• Computational identification of potential therapeutic targets for colorectal diseases
  • Mojde Mirmohamadi,1 Anvarsadat Kianmehr,2 Zahra Bazi,3,*
    1. Department of Medical Biotechnology, School of Advanced Technologies in Medicine, Golestan University of Medical Science
    2. Department of Medical Biotechnology, School of Advanced Technologies in Medicine, Golestan University of Medical Science
    3. Department of Medical Biotechnology, School of Advanced Technologies in Medicine, Golestan University of Medical Science


  • Introduction: Colorectal cancer (CRC) is the third-leading cancer worldwide, and is the second-leading cause of cancer mortality. It is associated with Inflammatory bowel disease (IBD) as it can be accelerated by consecutive cell cycle of epithelial damaging and repairing. These are known as the common important features of CRC and IBD. Therefore, we intended to design an in silico approach to identify shared therapeutic targets which may work for all of these conditions.
  • Methods: Microarray data for IBD and CRC were extracted from “GEO” database (GSE41258 and GSE75214). All data were normalized by “affy” package in R software (version 3.6.1).
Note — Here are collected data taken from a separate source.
(* ===== verification/IrDump.v ===== *)
(** * irdadump: irdadump.c and main.c

    The loop of the program: a frame comes from the packet socket or from a
    capture file, is filtered, printed on one line ([parse_irda_frame]) and
    appended to a capture file; the times; the options. *)
From Stdlib Require Import String Ascii SpecFloat.
From S2P Require Import Prelude CInt Printf CFloat NetBuf Frame Obex Conn Dump IrLMP IrLAP Capture.
Local Open Scope string_scope.
Local Open Scope list_scope.
Local Open Scope Z_scope.

Definition MAX_FRAME_SIZE := 2050.
Definition ETH_P_IRDA := 0x0017.

(** the [config_*] variables *)
Record options := mkOpts {
  config_print_diff : bool;
  config_dump_frame : bool;
  opt_print_irlap : bool;
  opt_print_irlmp : bool;
  opt_print_lost_frames : bool;
  config_snaplen : Z;
  config_dump_bytes : bool;
  config_snapcols : Z;
  opt_force_ttp : bool;
  config_capturewrite : Z;
  config_captureread : Z }.

Definition default_options : options :=
  mkOpts false false true true false 32 false 16 false (-1) (-1).

Definition decoder_config (o : options) : config :=
  mkConfig (opt_print_irlap o) (opt_print_irlmp o) (opt_print_lost_frames o)
    (opt_force_ttp o).

(** The decoders' state with [frame_buf], the times that [curr_time] and
    [prev_time] point to, and the capture files. *)
Record irdump := mkIr {
  ir_dump : dump;
  curr_time : timeval;
  prev_time : timeval;
  ir_in : list Z;
  ir_out : list Z;
  packets : Z }.

#[export] Program Instance ir_dump_lens : Lens irdump dump :=
  {| view := ir_dump;
     put d s := mkIr d (curr_time s) (prev_time s) (ir_in s) (ir_out s) (packets s) |}.
Solve All Obligations with by intros; destruct_all irdump.

Definition ir_frame (s : irdump) : frame := d_frame (ir_dump s).
Definition with_ir_frame (f : frame) (s : irdump) : irdump :=
  mkIr (with_frame f (ir_dump s)) (curr_time s) (prev_time s) (ir_in s) (ir_out s) (packets s).

#[export] Program Instance ir_frame_lens : Lens irdump frame :=
  {| view := ir_frame; put := with_ir_frame |}.
Solve All Obligations with
  by intros; destruct_all irdump; destruct_all dump; destruct_all obex_st.

Definition ir_buf (s : irdump) : netbuf := f_buf (ir_frame s).
Definition with_ir_buf (b : netbuf) (s : irdump) : irdump :=
  with_ir_frame (mkFrame b (f_str (ir_frame s)) (f_out (ir_frame s)) (f_err (ir_frame s))) s.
Subsequently, both data were merged and the batch effect was removed through “SVA” package. Differentially expressed genes were identified by “limma” package. In addition, functional annotation of up-regulated genes (fold change>1; adjusted p-value< 0.05) were determined using “KEGG” and “Reactome” pathway resources. Among significant pathways of IBD and CRC, common ones were selected. Pathway analysis was then performed by KEGG-mapper to identify the most important genes in these diseases. Finally, the druggability potential of the identified genes were evaluated using “DGIdb”.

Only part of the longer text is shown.